O avanço do superendividamento no país levou o Senado a discutir novas regras para proteger consumidores. A Comissão de Assuntos Sociais (CAS) aprovou, na quarta-feira (15/04), proposta que estabelece que o pagamento de dívidas não poderá comprometer despesas essenciais das famílias, como alimentação e moradia.
O texto determina que a concessão de crédito e a renegociação de débitos respeitem o chamado “mínimo existencial”, valor necessário para garantir a subsistência do consumidor.
Relator da matéria, o senador Wilder Morais (PL) teve papel central na condução do texto aprovado. Ele destacou que o crescimento do superendividamento está diretamente ligado ao alto custo do crédito no Brasil, citando juros elevados no cartão de crédito e no cheque especial.
Segundo Wilder Morais, a proposta busca equilibrar a relação entre credores e consumidores, criando mecanismos que impeçam abusos e garantam maior proteção social.
Na avaliação de Wilder Morais, o texto aprovado representa um avanço importante para conter práticas consideradas abusivas no mercado de crédito e dar mais previsibilidade ao orçamento das famílias brasileiras.

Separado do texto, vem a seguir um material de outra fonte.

(** An event comes from one endpoint's poll. *)
Lemma poll_endpoints_event m w r m' w' ev :
  poll_endpoints m w r = (m', w', ev) -> endpoints_wf m -> ev.1 <> RpcServer_NONE ->
  exists e w1 r1 e', let n := rq_service_name (req_header ev.2) in
    om_find n m = Some e /\ RpcServerEp.poll e w1 r1 = (e', w', ev) /\ om_find n m' = Some e'.
Proof.
  revert w r m' w' ev. induction m as [|[n1 e1] m IH]; intros w r m' w' ev; cbn.
  { intros [= <- <- <-]. done. }
  destruct (RpcServerEp.poll e1 w r) as [[e2 w2] [ev2 r2]] eqn:He.
  pose proof (poll_frame _ _ _ _ _ _ He) as (Hn & _ & _ & Hsn & _).
  destruct (bool_decide_reflect (ev2 = RpcServer_NONE)) as [->|Hev]; cbn [negb].
  - destruct (poll_endpoints m w2 r2) as [[m3 w3] ev3] eqn:Hm.
    intros [= <- <- <-] Hwf Hne. pose proof (endpoints_wf_head_fresh _ _ _ Hwf) as Hnin.
    apply endpoints_wf_cons in Hwf as [_ Hwf].
    destruct (IH _ _ _ _ _ Hm Hwf Hne) as (e & w1 & r1 & e' & Hf & Hp & Hf').
    exists e, w1, r1, e'. cbn.
    assert (rq_service_name (req_header ev3.2) <> n1).
    { intros Heq. rewrite Heq, om_find_fresh in Hf; done. }
    by rewrite !decide_False.
  - intros [= <- <- <-] Hwf _. apply endpoints_wf_cons in Hwf as [[Hk _] _]. cbn in Hk.
    specialize (Hsn Hev). cbn in Hsn. exists e1, w, r, e2. cbn.
    rewrite Hsn, Hk, !decide_True by done. done.
Qed.

(** ** Queues *)

Definition total_pending (m : endpoints) : nat :=
  sum_list_with (fun kv => length (rs_pending_requests kv.2)) m.

Lemma poll_endpoints_pending m w r m' w' ev :
  poll_endpoints m w r = (m', w', ev) ->
  total_pending m' <= total_pending m
  /\ (0 < total_pending m -> total_pending m' < total_pending m).
Proof.
  revert w r m' w' ev. induction m as [|[n e] m IH]; intros w r m' w' ev; cbn.
  { intros [= <- <- <-]. cbn. lia. }
  destruct (RpcServerEp.poll e w r) as [[e1 w1] [ev1 r1]] eqn:He.
  pose proof (poll_frame _ _ _ _ _ _ He) as (_ & Hq & _).
  assert (Hq1 : length (rs_pending_requests e1) = length (rs_pending_requests e) - 1).
  { rewrite Hq. destruct (rs_pending_requests e); cbn; lia. }
  destruct (bool_decide_reflect (ev1 = RpcServer_NONE)) as [->|Hev]; cbn [negb].
  - destruct (poll_endpoints m w1 r1) as [[m2 w2] ev2] eqn:Hm. intros [= <- <- <-].
    specialize (IH _ _ _ _ _ Hm). unfold total_pending in *. cbn. lia.
  - intros [= <- <- <-]. unfold total_pending. cbn.
    assert (length (rs_pending_requests e) <> 0); [|lia].
    destruct (rs_pending_requests e) eqn:Hp; [|done].
    unfold RpcServerEp.poll in He. rewrite Hp in He. congruence.
Qed.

O senador também ressaltou que a iniciativa pode contribuir para reduzir a inadimplência no país ao estabelecer regras mais equilibradas para concessão e renegociação de dívidas, fortalecendo a proteção ao consumidor e a responsabilidade das instituições financeiras.
O projeto (PL 2.944/2022), de autoria do ex-senador Mecias de Jesus, altera o Código de Defesa do Consumidor para incluir essa garantia entre os direitos básicos.
A proposta obriga bancos e demais credores a considerarem a realidade financeira do devedor antes de conceder crédito ou renegociar dívidas, com o objetivo de evitar que o endividamento inviabilize condições mínimas de vida.
A matéria segue para a Comissão de Transparência, Governança, Fiscalização e Controle e Defesa do Consumidor (CTFC), em decisão terminativa, etapa em que o texto poderá ser aprovado sem necessidade de votação em plenário.